### Information shown

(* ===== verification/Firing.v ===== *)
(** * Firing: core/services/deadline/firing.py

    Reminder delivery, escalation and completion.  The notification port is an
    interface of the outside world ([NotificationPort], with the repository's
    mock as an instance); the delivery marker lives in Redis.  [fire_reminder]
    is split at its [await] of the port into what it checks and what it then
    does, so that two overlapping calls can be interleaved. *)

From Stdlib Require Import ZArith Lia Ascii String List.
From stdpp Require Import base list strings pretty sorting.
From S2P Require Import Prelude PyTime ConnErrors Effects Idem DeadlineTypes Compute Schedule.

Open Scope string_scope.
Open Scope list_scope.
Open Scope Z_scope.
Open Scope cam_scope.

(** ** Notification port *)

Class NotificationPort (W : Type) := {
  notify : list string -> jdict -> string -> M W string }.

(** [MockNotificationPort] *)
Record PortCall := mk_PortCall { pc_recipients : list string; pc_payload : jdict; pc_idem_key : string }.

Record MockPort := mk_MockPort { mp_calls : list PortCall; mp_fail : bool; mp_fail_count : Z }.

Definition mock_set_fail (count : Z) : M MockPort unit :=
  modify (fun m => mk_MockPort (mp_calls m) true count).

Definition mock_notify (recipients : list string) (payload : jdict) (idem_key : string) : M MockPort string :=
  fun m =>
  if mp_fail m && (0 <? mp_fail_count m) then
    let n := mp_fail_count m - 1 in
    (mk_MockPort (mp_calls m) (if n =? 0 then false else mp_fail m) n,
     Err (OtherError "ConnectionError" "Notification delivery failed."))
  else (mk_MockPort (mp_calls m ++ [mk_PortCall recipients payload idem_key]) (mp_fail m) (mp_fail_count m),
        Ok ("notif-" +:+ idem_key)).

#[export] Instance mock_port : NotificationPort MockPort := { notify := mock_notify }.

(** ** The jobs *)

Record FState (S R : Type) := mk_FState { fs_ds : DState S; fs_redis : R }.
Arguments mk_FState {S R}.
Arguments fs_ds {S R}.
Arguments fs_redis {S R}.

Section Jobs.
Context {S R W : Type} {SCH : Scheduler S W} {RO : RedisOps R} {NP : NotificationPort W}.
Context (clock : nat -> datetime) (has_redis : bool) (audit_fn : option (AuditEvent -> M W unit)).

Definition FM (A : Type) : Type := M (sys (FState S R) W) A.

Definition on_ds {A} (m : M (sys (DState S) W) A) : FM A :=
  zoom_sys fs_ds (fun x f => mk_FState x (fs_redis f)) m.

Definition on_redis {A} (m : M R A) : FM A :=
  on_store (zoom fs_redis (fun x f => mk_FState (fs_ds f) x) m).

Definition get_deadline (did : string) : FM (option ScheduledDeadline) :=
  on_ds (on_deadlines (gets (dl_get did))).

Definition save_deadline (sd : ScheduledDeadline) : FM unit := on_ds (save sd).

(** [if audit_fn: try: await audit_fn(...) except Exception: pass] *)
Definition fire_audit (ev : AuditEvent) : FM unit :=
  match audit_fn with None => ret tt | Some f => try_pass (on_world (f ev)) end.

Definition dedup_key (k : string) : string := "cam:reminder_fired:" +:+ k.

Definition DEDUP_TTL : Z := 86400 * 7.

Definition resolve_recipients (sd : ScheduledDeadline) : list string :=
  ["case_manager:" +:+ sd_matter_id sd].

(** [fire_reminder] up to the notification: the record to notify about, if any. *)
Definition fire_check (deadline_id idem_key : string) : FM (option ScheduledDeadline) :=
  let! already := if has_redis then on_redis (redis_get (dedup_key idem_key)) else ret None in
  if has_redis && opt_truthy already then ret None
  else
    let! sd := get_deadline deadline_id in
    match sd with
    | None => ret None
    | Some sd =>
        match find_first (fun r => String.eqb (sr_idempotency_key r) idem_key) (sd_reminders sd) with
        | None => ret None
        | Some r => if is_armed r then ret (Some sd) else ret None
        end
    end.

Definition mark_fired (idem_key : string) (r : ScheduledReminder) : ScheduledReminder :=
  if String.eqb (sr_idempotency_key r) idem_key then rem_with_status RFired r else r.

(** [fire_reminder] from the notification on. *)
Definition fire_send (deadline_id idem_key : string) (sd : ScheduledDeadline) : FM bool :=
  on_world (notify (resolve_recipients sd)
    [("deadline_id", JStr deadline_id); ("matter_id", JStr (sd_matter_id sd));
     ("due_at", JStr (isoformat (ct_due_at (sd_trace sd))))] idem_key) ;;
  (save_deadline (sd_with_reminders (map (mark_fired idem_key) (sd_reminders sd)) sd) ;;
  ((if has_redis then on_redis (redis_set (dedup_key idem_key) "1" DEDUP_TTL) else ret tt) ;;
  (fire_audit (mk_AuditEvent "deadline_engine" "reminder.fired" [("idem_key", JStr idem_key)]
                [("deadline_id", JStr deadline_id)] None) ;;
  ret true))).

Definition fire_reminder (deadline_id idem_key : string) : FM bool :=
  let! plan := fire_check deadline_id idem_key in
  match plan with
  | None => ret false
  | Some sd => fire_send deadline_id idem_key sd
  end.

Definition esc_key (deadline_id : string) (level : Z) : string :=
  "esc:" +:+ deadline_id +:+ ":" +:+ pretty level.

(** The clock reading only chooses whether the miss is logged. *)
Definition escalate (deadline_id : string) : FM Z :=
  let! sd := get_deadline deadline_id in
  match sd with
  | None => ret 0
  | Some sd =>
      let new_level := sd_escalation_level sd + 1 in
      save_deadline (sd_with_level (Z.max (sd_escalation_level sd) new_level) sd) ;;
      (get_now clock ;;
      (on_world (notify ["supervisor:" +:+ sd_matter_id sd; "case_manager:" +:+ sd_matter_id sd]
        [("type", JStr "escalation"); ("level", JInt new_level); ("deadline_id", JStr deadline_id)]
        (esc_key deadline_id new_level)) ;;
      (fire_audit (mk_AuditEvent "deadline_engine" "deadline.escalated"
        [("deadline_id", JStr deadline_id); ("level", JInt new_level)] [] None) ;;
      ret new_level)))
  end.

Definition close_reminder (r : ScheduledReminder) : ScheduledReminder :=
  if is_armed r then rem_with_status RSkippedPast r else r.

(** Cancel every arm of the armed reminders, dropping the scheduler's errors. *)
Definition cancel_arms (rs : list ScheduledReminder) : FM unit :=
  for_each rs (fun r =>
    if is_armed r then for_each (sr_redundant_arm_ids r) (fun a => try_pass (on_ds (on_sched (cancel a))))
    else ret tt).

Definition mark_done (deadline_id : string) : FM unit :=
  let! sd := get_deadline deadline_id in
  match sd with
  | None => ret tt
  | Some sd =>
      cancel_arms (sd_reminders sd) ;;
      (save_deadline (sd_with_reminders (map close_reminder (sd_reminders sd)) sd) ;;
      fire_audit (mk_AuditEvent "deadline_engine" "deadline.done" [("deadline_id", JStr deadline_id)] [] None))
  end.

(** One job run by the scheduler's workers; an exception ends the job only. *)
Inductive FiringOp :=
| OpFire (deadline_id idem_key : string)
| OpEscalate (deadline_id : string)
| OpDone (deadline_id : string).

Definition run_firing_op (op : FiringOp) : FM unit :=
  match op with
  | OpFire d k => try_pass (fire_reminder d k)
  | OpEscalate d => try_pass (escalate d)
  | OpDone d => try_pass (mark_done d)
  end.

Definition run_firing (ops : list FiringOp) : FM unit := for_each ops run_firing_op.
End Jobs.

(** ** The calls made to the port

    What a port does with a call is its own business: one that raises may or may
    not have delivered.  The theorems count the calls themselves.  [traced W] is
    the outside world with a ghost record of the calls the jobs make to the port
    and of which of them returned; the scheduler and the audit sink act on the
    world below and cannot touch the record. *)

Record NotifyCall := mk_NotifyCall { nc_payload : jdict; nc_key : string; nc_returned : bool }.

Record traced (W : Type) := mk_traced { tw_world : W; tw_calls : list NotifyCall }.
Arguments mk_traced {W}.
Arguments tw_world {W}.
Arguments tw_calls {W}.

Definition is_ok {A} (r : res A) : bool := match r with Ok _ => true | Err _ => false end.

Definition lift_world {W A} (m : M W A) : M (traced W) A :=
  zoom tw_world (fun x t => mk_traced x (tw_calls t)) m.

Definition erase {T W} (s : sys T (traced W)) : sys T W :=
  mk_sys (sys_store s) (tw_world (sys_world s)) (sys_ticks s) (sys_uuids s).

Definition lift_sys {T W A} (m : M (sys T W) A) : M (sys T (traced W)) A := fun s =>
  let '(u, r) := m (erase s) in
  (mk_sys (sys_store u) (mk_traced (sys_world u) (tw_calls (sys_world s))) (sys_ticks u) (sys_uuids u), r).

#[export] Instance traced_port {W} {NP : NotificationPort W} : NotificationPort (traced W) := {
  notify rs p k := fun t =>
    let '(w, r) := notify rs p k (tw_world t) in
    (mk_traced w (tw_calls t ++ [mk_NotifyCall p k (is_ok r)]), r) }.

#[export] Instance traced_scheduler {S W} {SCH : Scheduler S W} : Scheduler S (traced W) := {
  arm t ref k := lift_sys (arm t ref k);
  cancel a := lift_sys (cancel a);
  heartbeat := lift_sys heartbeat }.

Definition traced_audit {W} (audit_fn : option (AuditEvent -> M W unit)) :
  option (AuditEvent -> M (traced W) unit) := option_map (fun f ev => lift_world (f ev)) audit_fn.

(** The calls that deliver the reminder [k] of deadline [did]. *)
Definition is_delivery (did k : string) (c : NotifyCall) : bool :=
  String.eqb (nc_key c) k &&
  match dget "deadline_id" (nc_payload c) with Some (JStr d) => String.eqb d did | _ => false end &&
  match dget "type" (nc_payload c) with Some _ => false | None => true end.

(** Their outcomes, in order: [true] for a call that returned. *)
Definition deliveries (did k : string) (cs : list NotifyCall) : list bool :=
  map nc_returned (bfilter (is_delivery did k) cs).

* * *

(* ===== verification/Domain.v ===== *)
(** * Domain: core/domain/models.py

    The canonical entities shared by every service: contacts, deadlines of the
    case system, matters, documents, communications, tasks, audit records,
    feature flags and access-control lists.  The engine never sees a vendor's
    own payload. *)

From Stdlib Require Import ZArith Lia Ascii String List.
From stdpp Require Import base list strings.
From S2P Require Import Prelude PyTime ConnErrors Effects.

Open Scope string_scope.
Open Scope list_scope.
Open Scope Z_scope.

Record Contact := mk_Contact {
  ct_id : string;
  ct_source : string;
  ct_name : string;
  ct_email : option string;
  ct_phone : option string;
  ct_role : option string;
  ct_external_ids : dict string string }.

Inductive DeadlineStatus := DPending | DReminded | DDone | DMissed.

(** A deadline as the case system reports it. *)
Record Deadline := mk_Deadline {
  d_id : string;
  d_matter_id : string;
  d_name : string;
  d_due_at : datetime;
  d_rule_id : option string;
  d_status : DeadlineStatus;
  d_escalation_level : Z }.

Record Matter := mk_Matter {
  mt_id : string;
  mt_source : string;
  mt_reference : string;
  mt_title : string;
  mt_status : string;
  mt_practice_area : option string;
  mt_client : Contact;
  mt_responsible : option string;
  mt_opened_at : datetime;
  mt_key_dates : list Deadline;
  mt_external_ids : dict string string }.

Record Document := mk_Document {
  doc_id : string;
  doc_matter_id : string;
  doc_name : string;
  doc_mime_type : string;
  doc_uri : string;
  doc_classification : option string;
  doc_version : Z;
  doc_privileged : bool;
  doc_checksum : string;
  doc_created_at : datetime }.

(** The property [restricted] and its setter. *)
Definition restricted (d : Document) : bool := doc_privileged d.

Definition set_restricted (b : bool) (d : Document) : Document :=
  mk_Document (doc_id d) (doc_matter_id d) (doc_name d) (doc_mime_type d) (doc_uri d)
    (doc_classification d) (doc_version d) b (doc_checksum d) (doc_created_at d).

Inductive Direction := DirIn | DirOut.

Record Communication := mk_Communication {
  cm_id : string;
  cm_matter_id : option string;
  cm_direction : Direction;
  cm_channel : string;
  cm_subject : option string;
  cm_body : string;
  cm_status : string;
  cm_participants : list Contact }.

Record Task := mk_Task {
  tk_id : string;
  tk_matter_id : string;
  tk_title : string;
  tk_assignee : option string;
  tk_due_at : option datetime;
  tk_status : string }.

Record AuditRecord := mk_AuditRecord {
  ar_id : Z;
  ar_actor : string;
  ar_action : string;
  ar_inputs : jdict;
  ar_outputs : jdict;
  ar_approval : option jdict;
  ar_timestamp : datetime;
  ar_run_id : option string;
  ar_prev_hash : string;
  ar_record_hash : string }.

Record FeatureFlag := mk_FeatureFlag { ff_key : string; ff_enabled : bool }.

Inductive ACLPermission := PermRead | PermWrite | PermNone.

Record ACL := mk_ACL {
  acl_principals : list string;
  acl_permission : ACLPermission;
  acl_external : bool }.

---

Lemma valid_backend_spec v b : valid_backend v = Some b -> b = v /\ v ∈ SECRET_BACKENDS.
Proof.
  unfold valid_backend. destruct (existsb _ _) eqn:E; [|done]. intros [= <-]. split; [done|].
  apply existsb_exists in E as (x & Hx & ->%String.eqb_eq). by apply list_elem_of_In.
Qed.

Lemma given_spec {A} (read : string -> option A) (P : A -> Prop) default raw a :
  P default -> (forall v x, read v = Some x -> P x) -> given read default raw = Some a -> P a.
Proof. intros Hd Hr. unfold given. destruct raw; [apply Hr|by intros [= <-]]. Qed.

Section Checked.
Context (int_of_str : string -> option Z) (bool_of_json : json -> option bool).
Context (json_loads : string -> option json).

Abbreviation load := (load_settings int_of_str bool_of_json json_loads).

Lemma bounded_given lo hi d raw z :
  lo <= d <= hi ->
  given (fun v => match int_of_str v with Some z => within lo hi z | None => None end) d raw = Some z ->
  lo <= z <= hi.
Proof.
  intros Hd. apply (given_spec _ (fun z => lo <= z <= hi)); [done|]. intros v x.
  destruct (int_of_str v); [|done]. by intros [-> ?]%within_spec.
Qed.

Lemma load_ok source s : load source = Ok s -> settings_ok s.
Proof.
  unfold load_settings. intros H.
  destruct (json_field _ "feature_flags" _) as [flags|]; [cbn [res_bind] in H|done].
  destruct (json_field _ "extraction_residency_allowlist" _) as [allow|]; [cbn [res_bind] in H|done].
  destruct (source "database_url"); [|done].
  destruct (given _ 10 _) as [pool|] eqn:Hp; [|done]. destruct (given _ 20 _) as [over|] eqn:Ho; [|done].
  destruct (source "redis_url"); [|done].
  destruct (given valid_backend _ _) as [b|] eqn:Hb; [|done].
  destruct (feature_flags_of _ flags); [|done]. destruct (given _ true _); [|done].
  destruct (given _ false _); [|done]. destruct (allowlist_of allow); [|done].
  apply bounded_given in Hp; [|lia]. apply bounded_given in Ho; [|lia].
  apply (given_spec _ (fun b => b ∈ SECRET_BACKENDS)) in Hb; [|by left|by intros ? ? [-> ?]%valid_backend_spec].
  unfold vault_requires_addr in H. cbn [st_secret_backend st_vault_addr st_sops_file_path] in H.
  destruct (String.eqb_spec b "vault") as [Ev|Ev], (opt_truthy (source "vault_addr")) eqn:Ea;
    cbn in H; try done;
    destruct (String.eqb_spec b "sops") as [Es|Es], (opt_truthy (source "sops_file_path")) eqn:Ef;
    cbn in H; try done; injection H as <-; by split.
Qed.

### Problem to work on
Using only the listing above, restate exactly the lines from the line containing "and of which" through the line containing "(traced W)) : sys", both included.

### Answer area
    and of which of them returned; the scheduler and the audit sink act on the
    world below and cannot touch the record. *)

Record NotifyCall := mk_NotifyCall { nc_payload : jdict; nc_key : string; nc_returned : bool }.

Record traced (W : Type) := mk_traced { tw_world : W; tw_calls : list NotifyCall }.
Arguments mk_traced {W}.
Arguments tw_world {W}.
Arguments tw_calls {W}.

Definition is_ok {A} (r : res A) : bool := match r with Ok _ => true | Err _ => false end.

Definition lift_world {W A} (m : M W A) : M (traced W) A :=
  zoom tw_world (fun x t => mk_traced x (tw_calls t)) m.

Definition erase {T W} (s : sys T (traced W)) : sys T W :=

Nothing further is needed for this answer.